◆ **Supplied entries**
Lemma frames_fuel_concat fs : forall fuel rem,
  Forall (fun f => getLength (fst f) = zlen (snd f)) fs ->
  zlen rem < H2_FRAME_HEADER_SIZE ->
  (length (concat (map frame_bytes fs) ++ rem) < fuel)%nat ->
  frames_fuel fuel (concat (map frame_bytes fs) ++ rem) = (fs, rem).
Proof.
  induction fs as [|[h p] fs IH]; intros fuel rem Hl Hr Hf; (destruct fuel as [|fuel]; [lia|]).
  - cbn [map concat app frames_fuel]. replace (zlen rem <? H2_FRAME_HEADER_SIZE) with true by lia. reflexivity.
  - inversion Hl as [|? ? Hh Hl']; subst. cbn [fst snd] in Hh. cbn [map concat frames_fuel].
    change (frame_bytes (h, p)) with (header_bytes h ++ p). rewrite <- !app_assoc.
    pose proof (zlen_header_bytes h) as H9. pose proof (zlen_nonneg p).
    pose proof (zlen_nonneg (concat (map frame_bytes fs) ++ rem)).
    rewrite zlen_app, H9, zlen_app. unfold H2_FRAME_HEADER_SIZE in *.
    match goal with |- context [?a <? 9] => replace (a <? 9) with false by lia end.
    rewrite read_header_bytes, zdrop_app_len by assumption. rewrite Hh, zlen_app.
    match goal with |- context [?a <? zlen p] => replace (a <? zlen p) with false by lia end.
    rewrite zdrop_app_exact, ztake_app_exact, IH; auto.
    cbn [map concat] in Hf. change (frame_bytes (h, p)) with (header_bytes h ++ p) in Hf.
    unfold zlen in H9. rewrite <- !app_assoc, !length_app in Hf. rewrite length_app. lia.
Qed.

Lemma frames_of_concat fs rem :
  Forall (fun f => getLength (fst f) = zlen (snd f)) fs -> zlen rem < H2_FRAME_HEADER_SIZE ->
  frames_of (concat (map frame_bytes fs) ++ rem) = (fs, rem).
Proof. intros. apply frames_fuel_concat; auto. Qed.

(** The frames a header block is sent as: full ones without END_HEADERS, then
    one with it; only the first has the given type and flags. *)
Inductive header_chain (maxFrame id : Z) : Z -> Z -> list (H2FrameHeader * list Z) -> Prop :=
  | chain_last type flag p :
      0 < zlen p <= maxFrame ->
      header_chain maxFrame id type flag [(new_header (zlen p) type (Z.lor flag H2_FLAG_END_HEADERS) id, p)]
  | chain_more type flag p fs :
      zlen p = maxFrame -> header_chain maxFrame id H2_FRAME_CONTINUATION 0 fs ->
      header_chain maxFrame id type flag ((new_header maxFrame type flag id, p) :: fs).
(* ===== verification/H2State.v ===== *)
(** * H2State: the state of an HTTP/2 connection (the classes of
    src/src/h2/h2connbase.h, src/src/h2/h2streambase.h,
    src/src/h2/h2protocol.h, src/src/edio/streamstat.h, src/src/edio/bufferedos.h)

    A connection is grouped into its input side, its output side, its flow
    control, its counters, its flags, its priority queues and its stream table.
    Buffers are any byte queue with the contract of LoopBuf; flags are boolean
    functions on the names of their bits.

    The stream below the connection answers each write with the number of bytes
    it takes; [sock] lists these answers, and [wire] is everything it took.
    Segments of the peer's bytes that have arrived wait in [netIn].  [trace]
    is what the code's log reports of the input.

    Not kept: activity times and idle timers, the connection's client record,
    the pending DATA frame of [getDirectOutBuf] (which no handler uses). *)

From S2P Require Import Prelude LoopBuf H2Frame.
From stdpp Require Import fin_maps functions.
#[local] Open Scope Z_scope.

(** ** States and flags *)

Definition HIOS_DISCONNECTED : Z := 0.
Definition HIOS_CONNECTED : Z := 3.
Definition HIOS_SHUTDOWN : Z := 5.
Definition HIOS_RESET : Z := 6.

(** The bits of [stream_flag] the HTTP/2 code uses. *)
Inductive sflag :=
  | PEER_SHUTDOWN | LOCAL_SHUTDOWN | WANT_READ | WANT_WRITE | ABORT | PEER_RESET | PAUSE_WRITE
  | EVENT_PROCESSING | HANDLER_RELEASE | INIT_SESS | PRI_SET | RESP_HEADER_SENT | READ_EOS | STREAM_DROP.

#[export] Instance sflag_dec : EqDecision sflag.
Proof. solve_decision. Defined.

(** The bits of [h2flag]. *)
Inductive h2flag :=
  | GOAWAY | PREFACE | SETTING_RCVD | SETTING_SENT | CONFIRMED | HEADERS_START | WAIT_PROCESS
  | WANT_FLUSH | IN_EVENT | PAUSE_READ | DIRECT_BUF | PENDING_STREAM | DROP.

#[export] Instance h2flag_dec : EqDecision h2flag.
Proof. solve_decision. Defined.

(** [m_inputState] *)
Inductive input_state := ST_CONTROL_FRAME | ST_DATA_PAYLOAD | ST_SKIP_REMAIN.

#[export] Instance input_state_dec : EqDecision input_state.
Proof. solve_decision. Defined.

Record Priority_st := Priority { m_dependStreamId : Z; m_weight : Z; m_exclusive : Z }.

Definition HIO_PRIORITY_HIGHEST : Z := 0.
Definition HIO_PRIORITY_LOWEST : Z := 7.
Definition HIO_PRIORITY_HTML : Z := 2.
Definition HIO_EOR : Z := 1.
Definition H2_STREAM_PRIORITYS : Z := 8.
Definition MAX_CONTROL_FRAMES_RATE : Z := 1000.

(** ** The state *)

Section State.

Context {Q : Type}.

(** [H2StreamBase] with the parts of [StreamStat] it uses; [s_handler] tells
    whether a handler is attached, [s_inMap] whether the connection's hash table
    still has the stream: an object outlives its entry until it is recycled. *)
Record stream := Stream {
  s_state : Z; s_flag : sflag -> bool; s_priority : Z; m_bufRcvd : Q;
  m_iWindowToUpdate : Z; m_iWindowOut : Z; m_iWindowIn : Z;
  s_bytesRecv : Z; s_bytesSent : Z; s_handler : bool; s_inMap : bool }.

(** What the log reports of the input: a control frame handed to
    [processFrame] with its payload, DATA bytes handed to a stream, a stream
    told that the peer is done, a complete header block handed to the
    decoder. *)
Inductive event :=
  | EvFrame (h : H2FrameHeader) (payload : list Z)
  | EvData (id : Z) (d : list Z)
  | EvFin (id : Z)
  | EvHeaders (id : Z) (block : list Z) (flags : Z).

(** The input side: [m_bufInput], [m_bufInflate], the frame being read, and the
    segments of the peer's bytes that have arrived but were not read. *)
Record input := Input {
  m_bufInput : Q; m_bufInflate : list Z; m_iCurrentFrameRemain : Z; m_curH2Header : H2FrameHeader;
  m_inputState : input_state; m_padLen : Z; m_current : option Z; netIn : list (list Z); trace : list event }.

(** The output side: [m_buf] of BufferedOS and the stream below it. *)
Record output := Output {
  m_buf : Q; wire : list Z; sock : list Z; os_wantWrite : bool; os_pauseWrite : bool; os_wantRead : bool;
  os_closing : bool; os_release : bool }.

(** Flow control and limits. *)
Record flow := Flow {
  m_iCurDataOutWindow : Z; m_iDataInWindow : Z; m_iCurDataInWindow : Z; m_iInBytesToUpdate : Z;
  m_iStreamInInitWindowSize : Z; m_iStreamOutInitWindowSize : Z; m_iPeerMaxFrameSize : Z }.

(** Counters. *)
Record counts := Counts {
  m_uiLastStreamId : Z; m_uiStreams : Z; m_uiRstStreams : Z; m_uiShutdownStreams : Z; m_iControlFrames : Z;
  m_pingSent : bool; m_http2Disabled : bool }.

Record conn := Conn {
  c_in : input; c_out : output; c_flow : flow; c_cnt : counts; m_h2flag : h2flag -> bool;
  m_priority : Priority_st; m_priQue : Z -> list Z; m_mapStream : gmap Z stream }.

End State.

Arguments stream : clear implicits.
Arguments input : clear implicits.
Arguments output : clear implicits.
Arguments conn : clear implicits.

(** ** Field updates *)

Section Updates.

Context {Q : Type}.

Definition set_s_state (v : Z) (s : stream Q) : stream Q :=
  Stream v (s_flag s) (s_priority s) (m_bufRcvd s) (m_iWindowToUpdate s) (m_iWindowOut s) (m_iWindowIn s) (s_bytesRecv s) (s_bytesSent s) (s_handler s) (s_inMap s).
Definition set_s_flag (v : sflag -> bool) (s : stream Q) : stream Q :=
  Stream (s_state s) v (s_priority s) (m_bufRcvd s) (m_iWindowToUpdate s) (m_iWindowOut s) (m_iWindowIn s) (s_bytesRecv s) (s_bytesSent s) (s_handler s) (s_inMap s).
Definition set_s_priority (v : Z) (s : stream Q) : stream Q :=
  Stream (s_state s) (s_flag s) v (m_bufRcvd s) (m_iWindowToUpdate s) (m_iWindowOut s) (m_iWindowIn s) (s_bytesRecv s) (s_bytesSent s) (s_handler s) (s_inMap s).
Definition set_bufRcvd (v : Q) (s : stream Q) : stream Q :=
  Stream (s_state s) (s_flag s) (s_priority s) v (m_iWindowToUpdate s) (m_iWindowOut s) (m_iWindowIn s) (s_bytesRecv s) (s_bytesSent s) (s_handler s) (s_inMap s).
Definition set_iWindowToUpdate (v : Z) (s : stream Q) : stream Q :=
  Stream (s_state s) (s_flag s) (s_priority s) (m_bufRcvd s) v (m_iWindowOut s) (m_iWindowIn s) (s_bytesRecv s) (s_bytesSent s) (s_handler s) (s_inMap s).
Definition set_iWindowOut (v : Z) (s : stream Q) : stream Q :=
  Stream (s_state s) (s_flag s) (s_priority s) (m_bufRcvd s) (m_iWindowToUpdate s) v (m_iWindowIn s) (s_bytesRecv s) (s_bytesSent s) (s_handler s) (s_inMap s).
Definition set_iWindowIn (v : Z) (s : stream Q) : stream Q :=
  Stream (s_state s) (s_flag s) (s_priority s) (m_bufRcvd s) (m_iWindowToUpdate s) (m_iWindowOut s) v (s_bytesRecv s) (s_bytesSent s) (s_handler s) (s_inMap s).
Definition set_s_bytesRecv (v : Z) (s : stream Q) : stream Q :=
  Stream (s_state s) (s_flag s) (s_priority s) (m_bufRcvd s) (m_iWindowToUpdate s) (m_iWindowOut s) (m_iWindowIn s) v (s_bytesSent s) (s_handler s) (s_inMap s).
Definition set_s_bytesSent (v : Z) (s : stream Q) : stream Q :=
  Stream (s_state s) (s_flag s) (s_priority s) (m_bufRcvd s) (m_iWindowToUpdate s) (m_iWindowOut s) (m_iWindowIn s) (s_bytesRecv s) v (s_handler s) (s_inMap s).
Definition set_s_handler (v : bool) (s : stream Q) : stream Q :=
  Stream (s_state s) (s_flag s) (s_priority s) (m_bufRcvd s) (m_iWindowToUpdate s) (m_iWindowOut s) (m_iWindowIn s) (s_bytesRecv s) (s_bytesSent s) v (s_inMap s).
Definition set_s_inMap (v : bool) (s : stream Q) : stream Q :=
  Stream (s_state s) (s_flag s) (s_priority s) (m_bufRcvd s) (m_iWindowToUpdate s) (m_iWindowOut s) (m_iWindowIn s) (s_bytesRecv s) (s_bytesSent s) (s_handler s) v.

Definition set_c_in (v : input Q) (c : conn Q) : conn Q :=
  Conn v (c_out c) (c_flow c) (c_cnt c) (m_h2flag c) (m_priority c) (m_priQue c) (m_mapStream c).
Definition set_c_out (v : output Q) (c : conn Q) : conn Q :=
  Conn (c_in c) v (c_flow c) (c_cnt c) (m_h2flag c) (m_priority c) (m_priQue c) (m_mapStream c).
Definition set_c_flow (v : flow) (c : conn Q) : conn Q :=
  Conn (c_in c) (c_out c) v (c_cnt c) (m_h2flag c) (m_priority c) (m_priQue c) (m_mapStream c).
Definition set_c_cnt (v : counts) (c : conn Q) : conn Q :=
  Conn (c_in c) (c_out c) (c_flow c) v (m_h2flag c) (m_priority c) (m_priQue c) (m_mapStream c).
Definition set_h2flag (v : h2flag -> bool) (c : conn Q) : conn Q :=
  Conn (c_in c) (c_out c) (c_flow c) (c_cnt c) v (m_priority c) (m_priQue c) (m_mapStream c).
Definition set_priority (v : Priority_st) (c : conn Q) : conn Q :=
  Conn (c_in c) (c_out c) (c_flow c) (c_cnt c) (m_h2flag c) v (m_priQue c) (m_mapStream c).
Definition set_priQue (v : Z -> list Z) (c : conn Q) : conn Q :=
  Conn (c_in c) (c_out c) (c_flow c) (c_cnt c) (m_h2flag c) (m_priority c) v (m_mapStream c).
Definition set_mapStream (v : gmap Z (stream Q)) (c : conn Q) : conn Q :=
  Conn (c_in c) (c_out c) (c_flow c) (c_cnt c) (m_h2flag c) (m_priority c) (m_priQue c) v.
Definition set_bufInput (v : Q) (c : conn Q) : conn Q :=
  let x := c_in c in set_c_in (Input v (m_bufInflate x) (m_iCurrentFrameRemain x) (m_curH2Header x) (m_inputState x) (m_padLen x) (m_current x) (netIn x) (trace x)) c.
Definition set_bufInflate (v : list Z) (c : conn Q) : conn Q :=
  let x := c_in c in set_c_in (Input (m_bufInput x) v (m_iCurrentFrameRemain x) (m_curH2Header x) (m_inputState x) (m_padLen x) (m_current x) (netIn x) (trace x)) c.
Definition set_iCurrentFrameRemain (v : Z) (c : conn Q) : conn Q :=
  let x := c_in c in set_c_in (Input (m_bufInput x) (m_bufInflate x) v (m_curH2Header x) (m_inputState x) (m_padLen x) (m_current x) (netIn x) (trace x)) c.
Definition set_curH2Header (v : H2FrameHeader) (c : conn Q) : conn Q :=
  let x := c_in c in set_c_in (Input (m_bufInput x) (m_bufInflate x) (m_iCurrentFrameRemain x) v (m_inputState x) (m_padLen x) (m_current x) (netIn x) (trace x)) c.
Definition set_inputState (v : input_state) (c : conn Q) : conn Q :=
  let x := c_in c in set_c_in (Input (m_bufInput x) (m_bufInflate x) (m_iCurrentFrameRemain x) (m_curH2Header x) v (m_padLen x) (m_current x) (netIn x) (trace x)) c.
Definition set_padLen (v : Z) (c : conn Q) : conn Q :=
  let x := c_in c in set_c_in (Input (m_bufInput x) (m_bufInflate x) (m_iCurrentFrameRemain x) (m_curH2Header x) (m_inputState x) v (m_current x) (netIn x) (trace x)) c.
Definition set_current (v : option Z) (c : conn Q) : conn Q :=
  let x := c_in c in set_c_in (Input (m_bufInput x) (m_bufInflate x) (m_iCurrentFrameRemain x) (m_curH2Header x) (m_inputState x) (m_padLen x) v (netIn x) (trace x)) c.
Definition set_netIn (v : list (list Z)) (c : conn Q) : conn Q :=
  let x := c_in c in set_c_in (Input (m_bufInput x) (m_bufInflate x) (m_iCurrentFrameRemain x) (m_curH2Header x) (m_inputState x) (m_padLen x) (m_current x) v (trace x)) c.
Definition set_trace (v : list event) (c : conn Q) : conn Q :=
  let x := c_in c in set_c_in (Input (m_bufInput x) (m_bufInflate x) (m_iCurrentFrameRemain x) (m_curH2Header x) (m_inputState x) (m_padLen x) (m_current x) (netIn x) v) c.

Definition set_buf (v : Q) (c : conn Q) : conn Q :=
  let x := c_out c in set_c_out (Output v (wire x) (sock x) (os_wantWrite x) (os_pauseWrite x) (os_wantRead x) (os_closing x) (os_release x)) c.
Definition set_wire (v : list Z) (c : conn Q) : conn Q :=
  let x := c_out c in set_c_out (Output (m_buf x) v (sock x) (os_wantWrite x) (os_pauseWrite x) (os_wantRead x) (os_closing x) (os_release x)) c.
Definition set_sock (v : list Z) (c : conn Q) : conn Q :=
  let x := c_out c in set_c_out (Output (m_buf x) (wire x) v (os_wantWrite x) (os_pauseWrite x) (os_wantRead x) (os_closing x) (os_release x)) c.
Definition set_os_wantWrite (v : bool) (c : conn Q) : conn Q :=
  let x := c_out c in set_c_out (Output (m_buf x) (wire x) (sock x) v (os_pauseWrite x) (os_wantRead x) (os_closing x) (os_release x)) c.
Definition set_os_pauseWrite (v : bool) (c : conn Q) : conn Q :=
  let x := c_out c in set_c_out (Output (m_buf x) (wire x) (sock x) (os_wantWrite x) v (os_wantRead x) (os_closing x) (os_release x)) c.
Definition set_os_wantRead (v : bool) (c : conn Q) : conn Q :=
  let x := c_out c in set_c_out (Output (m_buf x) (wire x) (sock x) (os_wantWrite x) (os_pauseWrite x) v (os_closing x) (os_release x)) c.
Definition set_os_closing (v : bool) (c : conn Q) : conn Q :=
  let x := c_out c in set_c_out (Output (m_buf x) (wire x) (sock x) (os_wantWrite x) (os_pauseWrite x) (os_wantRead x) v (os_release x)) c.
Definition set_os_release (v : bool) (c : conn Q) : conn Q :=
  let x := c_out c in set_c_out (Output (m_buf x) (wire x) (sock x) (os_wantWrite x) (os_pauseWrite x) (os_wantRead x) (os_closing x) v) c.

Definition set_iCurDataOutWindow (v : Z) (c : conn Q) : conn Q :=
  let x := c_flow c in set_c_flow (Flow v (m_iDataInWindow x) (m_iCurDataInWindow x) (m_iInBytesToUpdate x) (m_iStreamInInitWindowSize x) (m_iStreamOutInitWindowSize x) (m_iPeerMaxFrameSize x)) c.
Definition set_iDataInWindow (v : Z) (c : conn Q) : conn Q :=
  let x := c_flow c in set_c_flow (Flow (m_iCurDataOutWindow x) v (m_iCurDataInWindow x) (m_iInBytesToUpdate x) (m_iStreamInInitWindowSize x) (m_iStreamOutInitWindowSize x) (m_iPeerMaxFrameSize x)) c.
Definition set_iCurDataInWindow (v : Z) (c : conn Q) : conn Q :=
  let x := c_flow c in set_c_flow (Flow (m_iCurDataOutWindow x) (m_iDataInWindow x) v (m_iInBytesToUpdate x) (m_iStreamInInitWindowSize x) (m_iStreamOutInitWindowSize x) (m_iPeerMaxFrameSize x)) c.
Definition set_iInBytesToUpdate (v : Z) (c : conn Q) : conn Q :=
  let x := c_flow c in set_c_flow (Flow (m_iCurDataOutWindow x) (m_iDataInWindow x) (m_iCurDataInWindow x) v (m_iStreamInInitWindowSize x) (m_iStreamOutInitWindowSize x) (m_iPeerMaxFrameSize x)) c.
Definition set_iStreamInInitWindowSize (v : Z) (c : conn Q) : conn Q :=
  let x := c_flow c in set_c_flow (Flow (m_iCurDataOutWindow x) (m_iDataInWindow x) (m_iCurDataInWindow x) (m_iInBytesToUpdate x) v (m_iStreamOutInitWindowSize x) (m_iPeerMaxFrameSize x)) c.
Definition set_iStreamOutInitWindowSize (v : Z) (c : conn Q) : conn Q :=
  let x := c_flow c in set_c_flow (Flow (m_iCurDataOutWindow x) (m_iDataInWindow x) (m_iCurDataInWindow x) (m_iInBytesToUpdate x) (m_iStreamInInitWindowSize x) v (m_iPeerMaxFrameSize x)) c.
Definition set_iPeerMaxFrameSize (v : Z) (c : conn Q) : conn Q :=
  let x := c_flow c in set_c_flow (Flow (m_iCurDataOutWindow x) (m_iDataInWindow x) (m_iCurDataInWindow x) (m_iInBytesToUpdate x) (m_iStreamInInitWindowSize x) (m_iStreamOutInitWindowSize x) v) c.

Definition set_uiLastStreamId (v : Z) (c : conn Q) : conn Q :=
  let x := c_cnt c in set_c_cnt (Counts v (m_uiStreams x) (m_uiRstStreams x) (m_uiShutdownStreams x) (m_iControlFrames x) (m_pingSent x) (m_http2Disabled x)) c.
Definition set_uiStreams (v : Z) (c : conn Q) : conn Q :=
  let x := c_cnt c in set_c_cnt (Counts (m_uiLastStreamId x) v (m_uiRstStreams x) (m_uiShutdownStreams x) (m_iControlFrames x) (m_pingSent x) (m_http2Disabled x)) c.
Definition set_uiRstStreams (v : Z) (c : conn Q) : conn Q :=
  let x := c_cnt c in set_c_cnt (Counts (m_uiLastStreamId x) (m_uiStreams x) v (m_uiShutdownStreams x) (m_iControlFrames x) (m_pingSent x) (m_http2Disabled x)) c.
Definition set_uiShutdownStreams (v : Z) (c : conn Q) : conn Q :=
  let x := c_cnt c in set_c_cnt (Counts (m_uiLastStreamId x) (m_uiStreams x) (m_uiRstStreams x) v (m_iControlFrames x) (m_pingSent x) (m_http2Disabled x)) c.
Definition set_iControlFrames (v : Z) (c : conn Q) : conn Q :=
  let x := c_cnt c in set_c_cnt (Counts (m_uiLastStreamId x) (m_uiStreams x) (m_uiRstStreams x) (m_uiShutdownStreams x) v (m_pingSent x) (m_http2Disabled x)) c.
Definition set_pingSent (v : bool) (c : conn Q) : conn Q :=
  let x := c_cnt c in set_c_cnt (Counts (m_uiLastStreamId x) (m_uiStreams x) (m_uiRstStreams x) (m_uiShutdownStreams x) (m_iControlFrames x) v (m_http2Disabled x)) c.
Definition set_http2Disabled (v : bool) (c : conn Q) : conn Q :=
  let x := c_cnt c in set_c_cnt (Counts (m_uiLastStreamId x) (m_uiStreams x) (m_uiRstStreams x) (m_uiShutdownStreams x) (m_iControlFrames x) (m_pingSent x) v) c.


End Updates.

◆ **Your instructions**
Write down only how many lines in the listing contain the word "answers".

◆ **Answer box**
2